PORT FOLIO Column: Ramon Cuyco Column

Distinguishing fish imports from smuggling

Dec 13, 2022, 3:00 AM
Ramon Cuyco

Ramon Cuyco


FISH importation and exportation are legal and regulated activities based on RA 8550 or the Fisheries Code pf 1998. Fish trade is regulated as it affects domestic food security and production as well as maintaining local marine biodiversity.

The Code also allows importation only when certified by the Department of Agriculture and the fishery advisory council; that regulations have been complied with and fish imports by canning and processing purposes, which do not require certification but within the provisions of the Code. A permit is required to import/export fishery products of whatever size, stage or form for any purpose.

Based on the above provisions of the Code, fish trade is regulated by RA 8550 and by rules issued by DA, BFAR, Philippine Fisheries and Development Authority and other issuances of other operating units.

Perusing the above provision tells us that indeed the country’s fish trade is regulated by RA 8550, as well as by the various rules and regulations promulgated by the implementing agencies—in this case, those coming from the Department of Agriculture (DA), the Bureau of Fisheries and Aquatic Resources (BFAR), the Philippine Fisheries Development Authority (PFDA), and other issuances of other operating units.

On Sept. 20, 1999, the DA-BFAR promulgated Fishery Administrative Order (FAO) 195 to implement the intention of the law. FAO 195 has been implemented by DA-BFAR year in and year out since its promulgation, contrary to the [mis]impression that FAO 195 is just being implemented now after over 20 years of hibernation.

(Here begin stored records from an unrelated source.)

(** * Protein graph pipeline: document loading, similarity rebuild and
    neighbourhood export.

    Shallow embedding of
    - [app/initialization_scripts/load_mongo.py]   (module [LoadMongo]),
    - [app/initialization_scripts/build_graph.py]  (module [BuildGraph]),
    - [app/search_queries/neo4j_queries.py]        (module [Neo4jQueries]).

    Conventions.
    - A Python [str] is a [string]; its characters are read as code points
      below 256.
    - A Python or Cypher float is an exact rational ([Q]): comparisons and
      arithmetic are those of the rationals, so statements about weights are
      statements about the values the floats stand for.
    - A Python [set] used for membership only is a [gset string]; a [dict]
      whose iteration order matters is an association list kept in
      insertion order. *)

From Stdlib Require Import Ascii ZArith QArith Qround Qabs Lia Lqa.
From Stdlib Require OrderedTypeEx.
From stdpp Require Import gmap strings list pretty sorting.

Local Open Scope Z_scope.

(** ** Python values and string methods *)

(** The values a cell, a document field or a scalar node property can hold. *)
Inductive pyval :=
| PyNone
| PyNaN
| PyStr (s : string)
| PyInt (z : Z).

Module Py.

(** [str.isspace] on one character (code points below 256). *)
Definition is_space (c : ascii) : bool :=
  let n := Ascii.N_of_ascii c in
  ((9 <=? n) && (n <=? 13) || (28 <=? n) && (n <=? 32)
   || (n =? 133) || (n =? 160))%N.

(** [s.split(sep)] for a one-character separator: the pieces between
    the separators, always at least one piece. *)
Fixpoint split (sep : ascii) (s : string) : list string :=
  match s with
  | EmptyString => [EmptyString]
  | String c s' =>
      if Ascii.eqb c sep then EmptyString :: split sep s'
      else match split sep s' with
           | h :: t => String c h :: t
           | [] => [String c EmptyString]
           end
  end.

Fixpoint lstrip (s : string) : string :=
  match s with
  | EmptyString => EmptyString
  | String c s' => if is_space c then lstrip s' else s
  end.

Fixpoint rstrip (s : string) : string :=
  match s with
  | EmptyString => EmptyString
  | String c s' =>
      match rstrip s' with
      | EmptyString => if is_space c then EmptyString else String c EmptyString
      | r => String c r
      end
  end.

(** [s.strip()] *)
Definition strip (s : string) : string := rstrip (lstrip s).

(** Truth value of a string: non-empty. *)
Definition truthy (s : string) : bool :=
  match s with EmptyString => false | _ => true end.

(** [str(v)] *)
Definition str (v : pyval) : string :=
  match v with
  | PyNone => "None"
  | PyNaN => "nan"
  | PyStr s => s
  | PyInt z => pretty z
  end.

Definition is_str (v : pyval) : bool :=
  match v with PyStr _ => true | _ => false end.

(** [sep.join(l)] *)
Fixpoint join (sep : ascii) (l : list string) : string :=
  match l with
  | [] => EmptyString
  | [x] => x
  | x :: t => String.append x (String sep (join sep t))
  end.

Lemma truthy_true s : truthy s = true <-> s <> EmptyString.
Proof. destruct s; simpl; split; congruence. Qed.

Lemma split_nonempty sep s : split sep s <> [].
Proof.
  destruct s as [|c s]; simpl; [discriminate|].
  destruct (Ascii.eqb c sep); [discriminate|].
  destruct (split sep s); discriminate.
Qed.

(** Splitting loses nothing: joining the pieces gives the string back. *)
Lemma join_split sep s : join sep (split sep s) = s.
Proof.
  induction s as [|c s IH]; simpl; [reflexivity|].
  destruct (Ascii.eqb_spec c sep) as [->|Hne].
  - pose proof (split_nonempty sep s) as Hn.
    destruct (split sep s) as [|h t]; [congruence|].
    change (join sep (EmptyString :: h :: t))
      with (String sep (join sep (h :: t))).
    now rewrite IH.
  - destruct (split sep s) as [|h t] eqn:E.
    + exfalso. eapply split_nonempty; eauto.
    + destruct t as [|h' t']; simpl in *; subst; reflexivity.
Qed.

(** [c in s] for one character. *)
Fixpoint has_char (c : ascii) (s : string) : bool :=
  match s with
  | EmptyString => false
  | String c' s' => Ascii.eqb c' c || has_char c s'
  end.

Lemma rstrip_idemp s : rstrip (rstrip s) = rstrip s.
Proof.
  induction s as [|c s IH]; [reflexivity|].
  cbn [rstrip]. destruct (rstrip s) as [|c' r] eqn:E.
  - destruct (is_space c) eqn:Ec; [reflexivity|].
    cbn [rstrip]. now rewrite Ec.
  - cbn [rstrip] in IH |- *. revert IH.
    destruct (rstrip r) as [|c'' r'].
    + destruct (is_space c'); [discriminate|]. intros ->. reflexivity.
    + intros ->. reflexivity.
Qed.

Lemma lstrip_head s :
  match lstrip s with EmptyString => True | String c _ => is_space c = false end.
Proof.
  induction s as [|c s IH]; cbn [lstrip]; [exact I|].
  destruct (is_space c) eqn:E; [exact IH|exact E].
Qed.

Today, FAO 195 is the bone of contention among state legislators, administrative regulators, consumers, fish traders, and other industry “players.”

Before we discuss FAO 195, it will help us greatly if we discuss FAO 259, that is seldom touched in public discourse— which is the first condition set off by the Code particularly the line: “only when the importation has been certified as necessary by the Department.”

Clearly, fish importation shall be preceded by a certification of DA attesting to the need for importing fish from abroad. This document is called “Certificate Of Necessity To Import” or CNI, which I’d rather call CONTI.

Fish importation under this mode is covered by FAO 259—“Rules and Regulations on the Importation of Frozen Fish and Fishery/Aquatic Products for Wet Markets during Closed Season and Off-Fishing Seasons or During the Occurrence of Calamities.”

This DA-BFAR issuance was promulgated in 2018 and took effect after fifteen (15) days from “publication in the Official Gazette and/or in two (2) newspapers [of] general circulation, in this case published in The Manila Times and The Philippine Star on September 14, 2018.

What is not publicly discussed is the legal requirement on the determination of the necessity to import to be done “in consultation with the FARMC.” In short, the DA or any of its officials, or the BFAR, cannot arrogate unto themselves the sole prerogative of determining the necessity to import—but “in consultation with the FARMC.”

Under Section 69, FARMCs are established in the national and local levels, formed by fisherfolk organizations/cooperatives and NGOs in the locality to be assisted by LGUs and other government entities. But since the subject matter with the DA-BFAR—national agencies they are referred to as national FARMCs or NFARMCs, consisting of 15 members.

It is clear that: before the DA can ever issue a CONTI, the collegial body called the NFARMC must discuss among themselves the factors that rightfully constitute the “necessity to import,” including the volume, the species—if necessary, the period within which to bring in—so as not to overlap with the onset of the open fishing season in the country.

Absent this consultation with the NFARMC, the CONTI-driven fish importation has no leg to stand on, thus, illegal. The NFARMC cannot behave as a “rubber stamp” of the DA and cannot act separately or individually but while convened in session, including virtual or zoom meetings.

Were the CONTIs issued by the DA preceded by what the law requires—a collegial deliberation? Assuming consultations happened, was the process complied with, especially in the areas specifically provided for by RA 8550. Should not the consumers be represented in the NFARMC as well?

Unless the foregoing points have been essentially complied with, then the consultation process required by the law is infirmed. And with an infirmed CONTI, all allocations and the subsequent import permits issued under FAO 259 are likewise infirmed—illegal, or irregular. All because, the consultation process was ignored by the DA.

Unfortunately, there was no effective consultation. And this was the root cause of the controversy that stirred the hornets’ nest.